What are we ignoring now? Unless it can safely be said that we are not ignoring anything, then perhaps we cannot be certain that the default beliefs of the prevailing worldview -- for example, that life and consciousness are fundamentally material, or that violence is a form of power, or that money is a prerequisite for creativity -- are true. We understand a great deal about the operations of many external phenomena that are presented in daily experience. Science and other forms of empirical investigation have sharpened that understanding. Do we understand as much about who we are, or even how we think? Can we proceed from within a set of definitions of what exists, which rest on material premises, to understand certain faculties -- such as our capacity for free and unprompted imagination, or our intuition about distant people or imminent events -- which seem to require no passage of time or no material means of apprehension? What are we ignoring that might lead to new explanations of these and other commonly reported natural faculties?

The traits and operation of the external structure of the world in which we appear to move may not fully explain the agency we bring to changing it. In regard to the creations of thought, mechanism is not causation, let alone meaning. The idea of a painting cannot be derived from the canvas on which it appears, or even from the brush. The destination of the car you intend to drive to Philadelphia cannot be ascertained by examining its engine.

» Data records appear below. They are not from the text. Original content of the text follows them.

(** The rows of one subject: [count] windows of one row per channel of the
    table, the [k]-th window starting at sample [k * step]. *)
Lemma subject_rows_shape (ws step : Z) (raw_df : DataFrame) (subj : string)
    (out : list FeatureRow) :
  0 < step ->
  subject_rows ws step raw_df subj = Ret out ->
  let subject_data := subject_data_of raw_df subj in
  let N := Z.of_nat (length subject_data) in
  let count := if ws <=? N then (N - ws) / step + 1 else 0 in
  (10 <= ws ->
   Z.of_nat (length out) =
   count * Z.of_nat (length (filter (fun c => existsb (String.eqb c)
                                                      (columns raw_df))
                                    EEG_CHANNELS))) /\
  (forall r, In r out ->
     In (channel r) EEG_CHANNELS /\ In (channel r) (columns raw_df) /\
     subject r = subj /\ 0 <= window_idx r < count /\ 10 <= ws) /\
  (10 <= ws ->
   (exists c, In c EEG_CHANNELS /\ In c (columns raw_df)) ->
   forall k, 0 <= k < count -> exists r, In r out /\ window_idx r = k).
Proof.
  intros Hstep Hout subject_data N count.
  unfold subject_rows in Hout. fold subject_data N in Hout.
  rewrite (window_starts_of_values ws step N Hstep) in Hout.
  fold count in Hout. cbn [bind] in Hout.
  set (starts := map (fun k => k * step) (range_n count)) in Hout.
  assert (Hcount : 0 <= count).
  { unfold count. destruct (Z.leb_spec ws N); [| lia].
    assert (0 <= (N - ws) / step) by (apply Z.div_pos; lia). lia. }
  assert (Hks : forall ks, In ks (enumerate_from 0 starts) ->
            0 <= fst ks < count /\ 0 <= snd ks /\ snd ks + ws <= N).
  { intros [i s] Hin. apply enumerate_starts_In in Hin as [Hi ->].
    cbn [fst snd]. split; [exact Hi |].
    apply (window_count_bounds ws step N i Hstep Hi). }
  split; [| split].
  - intros Hws.
    assert (Hbody : forall ks r, In ks (enumerate_from 0 starts) ->
              window_rows ws (columns raw_df) subj subject_data
                          (fst ks) (snd ks) = Ret r ->
              length r =
              length (filter (fun c => existsb (String.eqb c)
                                                (columns raw_df))
                             EEG_CHANNELS)).
    { intros ks r Hin Hr. destruct (Hks ks Hin) as (_ & H0 & H1).
      apply (window_rows_shape _ _ _ _ _ _ _ H0 H1 Hr). exact Hws. }
    rewrite (for_extend_length _ _ _ _ Hbody Hout).
    rewrite enumerate_from_length. unfold starts.
    rewrite length_map, range_n_seq, length_map, length_seq. lia.
  - intros r Hr.
    apply (for_extend_In _ _ _ r Hout) in Hr as (ks & o & Hin & Ho & Hr).
    destruct (Hks ks Hin) as (Hi & H0 & H1).
    destruct (proj2 (window_rows_shape _ _ _ _ _ _ _ H0 H1 Ho) r Hr)
      as (Hc1 & Hc2 & Hs & Hk & Hws).
    rewrite Hk. auto.
  - intros Hws (c & Hc1 & Hc2) k Hk.
    pose proof (enumerate_starts_complete step count k Hk) as Hin.
    fold starts in Hin.
    destruct (Hks _ Hin) as (_ & H0 & H1). cbn [fst snd] in H0, H1.
    destruct (window_rows_spec ws (columns raw_df) subj subject_data k
                (k * step) ltac:(lia) H0 H1) as (o & Ho & Hspec).
    assert (Hlen : length o <> 0%nat).
    { rewrite (proj1 (window_rows_shape _ _ _ _ _ _ _ H0 H1 Ho) Hws).
      intros Hnil. apply length_zero_iff_nil in Hnil.
      assert (Hin' : In c (filter (fun c => existsb (String.eqb c)
                                                    (columns raw_df))
                                  EEG_CHANNELS)).
      { apply filter_In. split; [exact Hc1 |].
        apply existsb_eqb_In; exact Hc2. }
      rewrite Hnil in Hin'. destruct Hin'. }
    destruct o as [| r o]; [contradiction |].
    exists r. split.
    + apply (for_extend_In _ _ _ r Hout).
      exists (k, k * step), (r :: o). split; [exact Hin |].
      split; [exact Ho | left; reflexivity].
    + apply (Hspec r). left; reflexivity.
Qed.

For centuries, some of the finest writers have testified that when it came to their best material, they felt they were not creating the text so much as transcribing what they were hearing. "The book wrote itself," we are often told.

In the book of Exodus, when Moses saw God face to face on Mount Sinai, he asked God who he should say he had been talking with, when he returned to the people. "Tell them, I AM has sent you to them," was the answer -- That Which Exists. Adi Shankara, the 9th century Hindu philosopher, said that there is not even a class of substance to which the Brahman, or Divine Ground, belongs. "It is the One before whom words recoil." In an age of obsession with celebrities, in which the media coach us to believe that the desirable story and the reliable explanation live on the surface of a painted screen, the concept that there is a Cause that has no image, and that cannot be described with words, but which employs and loves us, seems increasingly strange and safely ignorable. How convenient it would be to live in a world in which what we get is only what we can see.